Uterine leiomyomas: Safety and efficacy of us-guided suprapubic transvaginal radiofrequency ablation at 1-year follow-up

Abstract

Purpose: To assess the safety and efficacy of ultrasonography (US)- guided suprapubic transvaginal (ST) radiofrequency ablation (RFA) in the treatment of symptomatic uterine leiomyomas at 1-year follow-up. Materials and Methods: The institutional review board approved this prospective study, and all patients provided informed consent.
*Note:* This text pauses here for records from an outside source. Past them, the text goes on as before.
(** [conn.close()] *)
Definition conn_close (path : string) : M unit :=
  fun w =>
    (Ok tt,
     mkWorld (stdout w) (trace w ++ [SqlClose path]) (gets w) (fs w)
             (remove_first path (open_conns w))).

(** The tables a statement on the connection sees. *)
Definition tables_of (path : string) (stmt : string) : M (list (string * sql_table)) :=
  fun w =>
    let w' := emit (SqlExecute stmt) w in
    match fs w path with
    | Database tables => (Ok tables, w')
    | ReadOnly tables => (Ok tables, w')
    | NotADatabase => (Raise (Exn "DatabaseError" "file is not a database"), w')
    | Absent => (Ok [], w')
    | Unopenable msg => (Raise (Exn "OperationalError" msg), w')
    end.

(** Two names of tables are the same to SQLite when they differ in ASCII
    case only. *)
Definition same_table (a b : string) : bool := String.eqb (lower a) (lower b).

(** The table or view a statement finds under [name]. *)
Fixpoint find_table (name : string) (tables : list (string * sql_table)) : option sql_table :=
  match tables with
  | [] => None
  | (n, t) :: rest => if same_table n name then Some t else find_table name rest
  end.

(** [cursor.execute("SELECT name FROM sqlite_master WHERE type='table';")]
    and [cursor.fetchall()], as the list of names: the views are left out. *)
Definition select_table_names (path : string) : M (list string) :=
  tables <- tables_of path "SELECT name FROM sqlite_master WHERE type='table';" ;;
  ret (map fst (filter (fun t => negb (tview (snd t))) tables)).

(** [cursor.execute("PRAGMA table_info(t);")] and [cursor.fetchall()], as
    the name and type of each column; no rows for a table that does not
    exist. *)
Definition pragma_table_info (path : string) (t : string) : M (list (string * string)) :=
  tables <- tables_of path ("PRAGMA table_info(" ++ t ++ ");") ;;
  ret (match find_table t tables with
       | Some tbl => tcols tbl
       | None => []
       end).

(** The frame of a result set: one object column per table column. *)
Definition frame_of_table (t : sql_table) : DataFrame :=
  mkFrame (RangeIndex (List.length (trows t)))
          (map (fun ic => (LStr (fst (snd ic)),
                           ObjCol (map (fun row => nth (fst ic) row VNull) (trows t))))
               (combine (seq 0 (List.length (tcols t))) (tcols t))).

(** [pd.read_sql('SELECT * FROM t', conn, index_col=...)] *)
Definition read_sql (path : string) (t : string) (index_col : option string) : M DataFrame :=
  tables <- tables_of path ("SELECT * FROM " ++ t) ;;
  match find_table t tables with
  | None => raise (Exn "DatabaseError"
                       ("Execution failed on sql 'SELECT * FROM " ++ t ++ "': no such table: " ++ t))
  | Some tbl =>
      match index_col with
      | Some c => lift (set_index (LStr c) (frame_of_table tbl))
      | None => ret (frame_of_table tbl)
      end
  end.

(* ================================================================= *)
(** ** load_data_from_db *)

(** [sub in s] *)
Fixpoint contains (sub s : string) : bool :=
  if prefix sub s then true
  else match s with
       | EmptyString => false
       | String _ rest => contains sub rest
       end.

Definition index_cells (ix : Index) : list value :=
  match ix with
  | RangeIndex n => map (fun i => VInt (Z.of_nat i)) (seq 0 n)
  | ObjIndex _ vals => vals
  | DatetimeIndex _ a => column_values (TimeCol a)
  end.

Definition index_name (ix : Index) : option label :=
  match ix with
  | RangeIndex _ => None
  | ObjIndex name _ => name
  | DatetimeIndex name _ => name
  end.

(** [isinstance(ix, pd.DatetimeIndex)] *)
Definition is_DatetimeIndex (ix : Index) : bool :=
  match ix with DatetimeIndex _ _ => true | _ => false end.

Section LoadDataFromDb.
Variable E : Env.
Variable db_filename : string.

(** Lines 129-147: the two reads of [pool_data].  [None] stands for the
    [return None, None] of the inner handler. *)
Definition read_pool_data : M (option DataFrame) :=
  try_except
    (merged_df <- read_sql db_filename "pool_data" (Some "index") ;;
     ret (Some merged_df))
    (fun _ =>
       try_except
         (merged_df <- read_sql db_filename "pool_data" None ;;
          match columns merged_df with
          | LStr first_col :: _ =>
              if contains "date" (lower first_col) || contains "time" (lower first_col)
              then merged_df <- lift (set_index (LStr first_col) merged_df) ;; ret (Some merged_df)
              else merged_df <- lift (set_index (LStr first_col) merged_df) ;; ret (Some merged_df)
          | LInt _ :: _ => raise (Exn "AttributeError" "'int' object has no attribute 'lower'")
          | [] => ret (Some merged_df)
          end)
         (fun e =>
            print ("Error reading pool_data table: " ++ exn_str e) ;;
            table_info <- pragma_table_info db_filename "pool_data" ;;
            print "Pool_data table structure:" ;;
            for_each table_info
              (fun col => print ("  " ++ fst col ++ " (" ++ snd col ++ ")") ;; ret (@Next unit))
              (ret tt) ;;
            ret None)).

(** Lines 149-154. *)
Definition coerce_index (merged_df : DataFrame) : M DataFrame :=
  if negb (is_DatetimeIndex (index merged_df))
  then
    match to_datetime E (index_cells (index merged_df)) with
    | inr a => ret (mkFrame (DatetimeIndex (index_name (index merged_df)) a) (cols merged_df))
    | inl _ => print "Warning: Could not convert index to datetime" ;; ret merged_df
    end
  else ret merged_df.

Definition load_data_from_db : M (option DataFrame * option DataFrame) :=
  try_except
    (print ("Loading data from " ++ db_filename ++ "...") ;;
     sqlite3_connect db_filename ;;
     tables <- select_table_names db_filename ;;
     print ("Tables in database: " ++ repr_str_list tables) ;;
     merged_df <- read_pool_data ;;
     match merged_df with
     | None => ret (None, None)
     | Some merged_df =>
         merged_df <- coerce_index merged_df ;;
         metadata_df <- try_except
                          (read_sql db_filename "pool_metadata" None)
                          (fun e =>
                             print ("Error reading pool_metadata table: " ++ exn_str e) ;;
                             ret (mkFrame (RangeIndex 0) [])) ;;
         conn_close db_filename ;;
         print ("Successfully loaded data for " ++ str_int (Z.of_nat (len metadata_df))
                ++ " pools") ;;
         ret (Some merged_df, Some metadata_df)
     end)
    (fun e =>
       print ("Error loading data from database: " ++ exn_str e) ;;
       ret (None, None)).
End LoadDataFromDb.

(* ================================================================= *)
(** ** validate_dataframe *)

Definition validate_dataframe (df : option DataFrame) (required_columns : option (list label))
  : M bool :=
  match df with
  | None => ret false
  | Some df =>
      if empty df then ret false
      else
        match required_columns with
        | Some (c :: cs) =>
            let missing_cols := filter (fun col => negb (has_column col df)) (c :: cs) in
            match missing_cols with
            | _ :: _ =>
                print ("Missing required columns: [" ++ join ", " (map repr_label missing_cols) ++ "]") ;;
                ret false
            | [] => ret true
            end
        | _ => ret true
        end
  end.

(* ================================================================= *)
(** ** Vocabulary for traces of the requester *)

Definition is_get (e : event) : bool :=
  match e with HttpGet _ _ => true | _ => false end.

(** Number of requests in a stretch of trace. *)
Definition count_gets (l : list event) : nat := List.length (filter is_get l).

(** A stretch of trace without requests. *)
Definition no_gets (l : list event) : Prop := forall e, In e l -> is_get e = false.

(** The headers [safe_api_request] attaches for a key. *)
Definition headers_for (api_key : option string) : list (string * string) :=
  if truthy_str api_key
  then [("x-cg-pro-api-key", match api_key with Some k => k | None => "" end)]
  else [].


(** The first attempt whose pacing sleep [time.sleep] refuses:
    [3 * 3074457346] seconds are more than [SLEEP_MAX]. *)
Definition PACING_ATTEMPTS : Z := 3074457346.

(** The first attempt whose backoff [time.sleep] refuses: [5 * 2 ^ 31]
    seconds are more than [SLEEP_MAX]. *)
Definition BACKOFF_ATTEMPTS : Z := 31.

(** The attempts that get as far as their request: on the secondary
    provider an attempt whose pacing sleep is refused ends in the handler
    before it has sent anything. *)
Definition request_budget (is_coingecko : bool) (max_retries : Z) : Z :=
  if is_coingecko then Z.min max_retries PACING_ATTEMPTS else max_retries.

(** The same for the iterations [k .. k+n-1]: how many of them get as far
    as their request (zero when the number is not positive). *)
Definition remaining_budget (is_coingecko : bool) (k n : nat) : Z :=
  if is_coingecko
  then Z.min (Z.of_nat (k + n)) PACING_ATTEMPTS - Z.of_nat k
  else Z.of_nat n.

(** Attempt [k] gets as far as its request. *)
Definition paced (is_coingecko : bool) (k : nat) : Prop :=
  is_coingecko = true -> Z.of_nat k < PACING_ATTEMPTS.

(** The sleep before the request of attempt [k]. *)
Definition pacing (is_coingecko : bool) (k : nat) : list event :=
  if is_coingecko && (0 <? Z.of_nat k) then [Sleep (inject_Z (3 * Z.of_nat k))] else [].

(** The sleep of the handler of attempt [k]. *)
Definition fault_delay (max_retries : Z) (k : nat) : list event :=
  if Z.of_nat k <? max_retries - 1 then [Sleep RATE_LIMIT_DELAY] else [].

Definition cooldown (is_coingecko : bool) : list event :=
  if is_coingecko then [Sleep COINGECKO_FREE_TIER_DELAY] else [].

(** [attempts_run k n g r T]: the iterations [k .. k+n-1], started when [g]
    requests have been made, return [r] and add [T] to the trace.  An
    attempt ends in the handler when its request raises, and also when one
    of its sleeps is refused: the pacing sleep before the request
    ([run_unpaced]) or the backoff after a 429 ([run_backoff_refused]). *)
Inductive attempts_run (E : Env) (req : request) (is_coingecko : bool) (max_retries : Z)
  : nat -> nat -> nat -> option response -> list event -> Prop :=
| run_exhausted k g :
    attempts_run E req is_coingecko max_retries k 0 g None []
| run_unpaced k n g r T :
    is_coingecko = true ->
    PACING_ATTEMPTS <= Z.of_nat k ->
    attempts_run E req is_coingecko max_retries (S k) n g r T ->
    attempts_run E req is_coingecko max_retries k (S n) g r
      (fault_delay max_retries k ++ T)
| run_rate_limited k n g resp r T :
    paced is_coingecko k ->
    network E g req = Ok resp ->
    status_code resp = 429 ->
    Z.of_nat k < BACKOFF_ATTEMPTS ->
    attempts_run E req is_coingecko max_retries (S k) n (S g) r T ->
    attempts_run E req is_coingecko max_retries k (S n) g r
      (pacing is_coingecko k
       ++ HttpGet req (Ok resp)
       :: Sleep (inject_Z (RATE_LIMIT_RETRY_DELAY * 2 ^ Z.of_nat k)) :: T)
| run_backoff_refused k n g resp r T :
    paced is_coingecko k ->
    network E g req = Ok resp ->
    status_code resp = 429 ->
    BACKOFF_ATTEMPTS <= Z.of_nat k ->
    attempts_run E req is_coingecko max_retries (S k) n (S g) r T ->
    attempts_run E req is_coingecko max_retries k (S n) g r
      (pacing is_coingecko k ++ HttpGet req (Ok resp) :: fault_delay max_retries k ++ T)
| run_fault k n g e r T :
    paced is_coingecko k ->
    network E g req = Raise e ->
    attempts_run E req is_coingecko max_retries (S k) n (S g) r T ->
    attempts_run E req is_coingecko max_retries k (S n) g r
      (pacing is_coingecko k ++ HttpGet req (Raise e) :: fault_delay max_retries k ++ T)
| run_response k n g resp :
    paced is_coingecko k ->
    network E g req = Ok resp ->
    status_code resp <> 429 ->
    attempts_run E req is_coingecko max_retries k (S n) g (Some resp)
      (pacing is_coingecko k ++ HttpGet req (Ok resp) :: cooldown is_coingecko).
ST RFA was performed as an outpatient procedure 3 days after menstruation in 51 women (age range, 32-52 years; mean age, 42.2 years) with 62 leiomyomas. The leiomyomas were assessed with conventional and contrast material-enhanced US before and after ST RFA for leiomyoma size, location, and blood flow. All patients were evaluated for postoperative complications, including abdominal pain, injury to surrounding tissues and organs, vaginal bleeding, increased vaginal discharge, fever, dyspnea, and menorrhagia, after ST RFA and at follow-up visits. The leiomyoma volumes, improvement in leiomyoma-related symptoms, effect on quality of life (QOL), and patient satisfaction were assessed and compared before and after ST RFA and at follow-up visits by using statistical analyses. Results: Sixty-two leiomyomas were successfully treated with ST RFA until 90% of the leiomyoma was echogenic. At 1-month follow- up, 46 (74%) leiomyomas had no contrast enhancement, five (8%) had peripheral enhancement, eight (13%) had focal enhancement, and three (5%) had scattered enhancement at contrast-enhanced US. At 6-month follow-up, the number of leiomyomas that had no enhancement, peripheral enhancement, focal enhancement, or scattered enhancement was 43 (69%), seven (11%), nine (15%), and three (5%), respectively. The leiomyoma volumes were significantly (P < .05) reduced at 1-, 3-, 6-, and 12-month follow-up (from 33.0 cm3 ± 25.1 [standard deviation] before treatment to 6.8 cm3 ± 7.7 at 12-month follow-up). The mean percentage volume reduction at 1-, 3-, 6-, and 12-month follow-up was 28%, 57%, 63%, and 78%, respectively. The scores for symptoms and QOL were all significantly improved (P < .05) at follow-up, going from 45 ± 14 and 65 ± 41, respectively, before treatment to 0 and 100, respectively, at 12-month follow-up. No complications were reported during the periprocedural period or throughout follow-up. Most patients (41 of 45) were satisfied. Conclusion: ST RFA may be an effective and safe alternative in the treatment of uterine leiomyomas.